Task — Transcribe all of the listing below in full.

*** Information supplied ***

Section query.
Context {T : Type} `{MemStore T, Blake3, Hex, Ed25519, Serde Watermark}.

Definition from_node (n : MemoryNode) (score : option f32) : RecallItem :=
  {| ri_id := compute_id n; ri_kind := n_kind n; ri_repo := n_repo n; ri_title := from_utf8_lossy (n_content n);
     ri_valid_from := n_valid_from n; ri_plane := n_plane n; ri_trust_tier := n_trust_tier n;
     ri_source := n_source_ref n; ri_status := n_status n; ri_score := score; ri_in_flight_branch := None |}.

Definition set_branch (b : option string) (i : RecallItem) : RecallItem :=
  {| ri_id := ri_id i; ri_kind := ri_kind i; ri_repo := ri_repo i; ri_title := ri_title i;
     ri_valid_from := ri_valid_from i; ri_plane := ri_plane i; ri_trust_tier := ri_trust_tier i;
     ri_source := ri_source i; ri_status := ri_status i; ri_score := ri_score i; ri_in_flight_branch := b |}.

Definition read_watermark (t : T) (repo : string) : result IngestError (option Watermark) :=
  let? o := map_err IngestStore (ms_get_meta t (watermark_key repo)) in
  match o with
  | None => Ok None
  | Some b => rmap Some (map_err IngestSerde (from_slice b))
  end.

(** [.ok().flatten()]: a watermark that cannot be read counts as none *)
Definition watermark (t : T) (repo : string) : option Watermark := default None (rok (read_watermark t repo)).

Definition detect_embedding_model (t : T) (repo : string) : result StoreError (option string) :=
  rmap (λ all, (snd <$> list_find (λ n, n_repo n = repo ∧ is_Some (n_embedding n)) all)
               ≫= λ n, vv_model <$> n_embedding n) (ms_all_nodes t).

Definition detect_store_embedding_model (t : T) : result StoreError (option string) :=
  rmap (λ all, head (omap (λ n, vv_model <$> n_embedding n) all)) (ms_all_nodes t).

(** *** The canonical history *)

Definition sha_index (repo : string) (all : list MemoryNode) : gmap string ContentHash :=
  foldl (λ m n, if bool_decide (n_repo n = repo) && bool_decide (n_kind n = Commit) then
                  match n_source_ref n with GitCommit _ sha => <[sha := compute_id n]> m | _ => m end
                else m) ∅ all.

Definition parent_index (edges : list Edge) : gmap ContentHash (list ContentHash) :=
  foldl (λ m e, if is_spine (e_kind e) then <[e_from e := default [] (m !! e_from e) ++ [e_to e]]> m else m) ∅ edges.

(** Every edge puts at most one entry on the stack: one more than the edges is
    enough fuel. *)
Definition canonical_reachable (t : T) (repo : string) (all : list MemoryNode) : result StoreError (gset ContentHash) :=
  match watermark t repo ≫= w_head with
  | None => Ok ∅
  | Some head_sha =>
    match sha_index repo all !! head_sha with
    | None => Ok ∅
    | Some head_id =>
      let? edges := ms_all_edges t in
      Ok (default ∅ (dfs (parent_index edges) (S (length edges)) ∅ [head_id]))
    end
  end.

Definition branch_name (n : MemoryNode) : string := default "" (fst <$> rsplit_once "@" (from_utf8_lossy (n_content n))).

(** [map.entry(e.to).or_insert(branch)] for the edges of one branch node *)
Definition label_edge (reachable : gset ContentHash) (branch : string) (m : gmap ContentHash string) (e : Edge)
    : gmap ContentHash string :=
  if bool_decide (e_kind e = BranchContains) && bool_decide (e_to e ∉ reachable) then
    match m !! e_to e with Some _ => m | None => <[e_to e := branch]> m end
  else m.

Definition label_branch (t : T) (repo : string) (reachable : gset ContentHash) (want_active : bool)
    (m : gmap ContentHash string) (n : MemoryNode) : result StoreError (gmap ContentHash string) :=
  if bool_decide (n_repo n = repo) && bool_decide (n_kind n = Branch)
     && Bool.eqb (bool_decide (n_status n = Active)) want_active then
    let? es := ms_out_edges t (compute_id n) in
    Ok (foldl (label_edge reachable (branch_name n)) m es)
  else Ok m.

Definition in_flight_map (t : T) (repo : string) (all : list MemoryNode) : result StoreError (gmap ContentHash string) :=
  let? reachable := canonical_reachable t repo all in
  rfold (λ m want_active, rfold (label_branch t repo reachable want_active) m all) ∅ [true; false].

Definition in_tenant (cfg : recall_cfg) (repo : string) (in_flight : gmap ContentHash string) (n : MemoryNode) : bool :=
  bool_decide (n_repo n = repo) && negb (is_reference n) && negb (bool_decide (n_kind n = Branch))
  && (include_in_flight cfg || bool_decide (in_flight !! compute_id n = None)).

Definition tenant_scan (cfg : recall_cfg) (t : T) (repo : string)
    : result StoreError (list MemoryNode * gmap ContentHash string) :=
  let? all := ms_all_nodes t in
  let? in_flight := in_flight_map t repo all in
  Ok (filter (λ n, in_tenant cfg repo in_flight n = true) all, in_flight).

*** End of Information supplied ***

Solution to the problem —
Section query.
Context {T : Type} `{MemStore T, Blake3, Hex, Ed25519, Serde Watermark}.

Definition from_node (n : MemoryNode) (score : option f32) : RecallItem :=
  {| ri_id := compute_id n; ri_kind := n_kind n; ri_repo := n_repo n; ri_title := from_utf8_lossy (n_content n);
     ri_valid_from := n_valid_from n; ri_plane := n_plane n; ri_trust_tier := n_trust_tier n;
     ri_source := n_source_ref n; ri_status := n_status n; ri_score := score; ri_in_flight_branch := None |}.

Definition set_branch (b : option string) (i : RecallItem) : RecallItem :=
  {| ri_id := ri_id i; ri_kind := ri_kind i; ri_repo := ri_repo i; ri_title := ri_title i;
     ri_valid_from := ri_valid_from i; ri_plane := ri_plane i; ri_trust_tier := ri_trust_tier i;
     ri_source := ri_source i; ri_status := ri_status i; ri_score := ri_score i; ri_in_flight_branch := b |}.

Definition read_watermark (t : T) (repo : string) : result IngestError (option Watermark) :=
  let? o := map_err IngestStore (ms_get_meta t (watermark_key repo)) in
  match o with
  | None => Ok None
  | Some b => rmap Some (map_err IngestSerde (from_slice b))
  end.

(** [.ok().flatten()]: a watermark that cannot be read counts as none *)
Definition watermark (t : T) (repo : string) : option Watermark := default None (rok (read_watermark t repo)).

Definition detect_embedding_model (t : T) (repo : string) : result StoreError (option string) :=
  rmap (λ all, (snd <$> list_find (λ n, n_repo n = repo ∧ is_Some (n_embedding n)) all)
               ≫= λ n, vv_model <$> n_embedding n) (ms_all_nodes t).

Definition detect_store_embedding_model (t : T) : result StoreError (option string) :=
  rmap (λ all, head (omap (λ n, vv_model <$> n_embedding n) all)) (ms_all_nodes t).

(** *** The canonical history *)

Definition sha_index (repo : string) (all : list MemoryNode) : gmap string ContentHash :=
  foldl (λ m n, if bool_decide (n_repo n = repo) && bool_decide (n_kind n = Commit) then
                  match n_source_ref n with GitCommit _ sha => <[sha := compute_id n]> m | _ => m end
                else m) ∅ all.

Definition parent_index (edges : list Edge) : gmap ContentHash (list ContentHash) :=
  foldl (λ m e, if is_spine (e_kind e) then <[e_from e := default [] (m !! e_from e) ++ [e_to e]]> m else m) ∅ edges.

(** Every edge puts at most one entry on the stack: one more than the edges is
    enough fuel. *)
Definition canonical_reachable (t : T) (repo : string) (all : list MemoryNode) : result StoreError (gset ContentHash) :=
  match watermark t repo ≫= w_head with
  | None => Ok ∅
  | Some head_sha =>
    match sha_index repo all !! head_sha with
    | None => Ok ∅
    | Some head_id =>
      let? edges := ms_all_edges t in
      Ok (default ∅ (dfs (parent_index edges) (S (length edges)) ∅ [head_id]))
    end
  end.

Definition branch_name (n : MemoryNode) : string := default "" (fst <$> rsplit_once "@" (from_utf8_lossy (n_content n))).

(** [map.entry(e.to).or_insert(branch)] for the edges of one branch node *)
Definition label_edge (reachable : gset ContentHash) (branch : string) (m : gmap ContentHash string) (e : Edge)
    : gmap ContentHash string :=
  if bool_decide (e_kind e = BranchContains) && bool_decide (e_to e ∉ reachable) then
    match m !! e_to e with Some _ => m | None => <[e_to e := branch]> m end
  else m.

Definition label_branch (t : T) (repo : string) (reachable : gset ContentHash) (want_active : bool)
    (m : gmap ContentHash string) (n : MemoryNode) : result StoreError (gmap ContentHash string) :=
  if bool_decide (n_repo n = repo) && bool_decide (n_kind n = Branch)
     && Bool.eqb (bool_decide (n_status n = Active)) want_active then
    let? es := ms_out_edges t (compute_id n) in
    Ok (foldl (label_edge reachable (branch_name n)) m es)
  else Ok m.

Definition in_flight_map (t : T) (repo : string) (all : list MemoryNode) : result StoreError (gmap ContentHash string) :=
  let? reachable := canonical_reachable t repo all in
  rfold (λ m want_active, rfold (label_branch t repo reachable want_active) m all) ∅ [true; false].

Definition in_tenant (cfg : recall_cfg) (repo : string) (in_flight : gmap ContentHash string) (n : MemoryNode) : bool :=
  bool_decide (n_repo n = repo) && negb (is_reference n) && negb (bool_decide (n_kind n = Branch))
  && (include_in_flight cfg || bool_decide (in_flight !! compute_id n = None)).

Definition tenant_scan (cfg : recall_cfg) (t : T) (repo : string)
    : result StoreError (list MemoryNode * gmap ContentHash string) :=
  let? all := ms_all_nodes t in
  let? in_flight := in_flight_map t repo all in
  Ok (filter (λ n, in_tenant cfg repo in_flight n = true) all, in_flight).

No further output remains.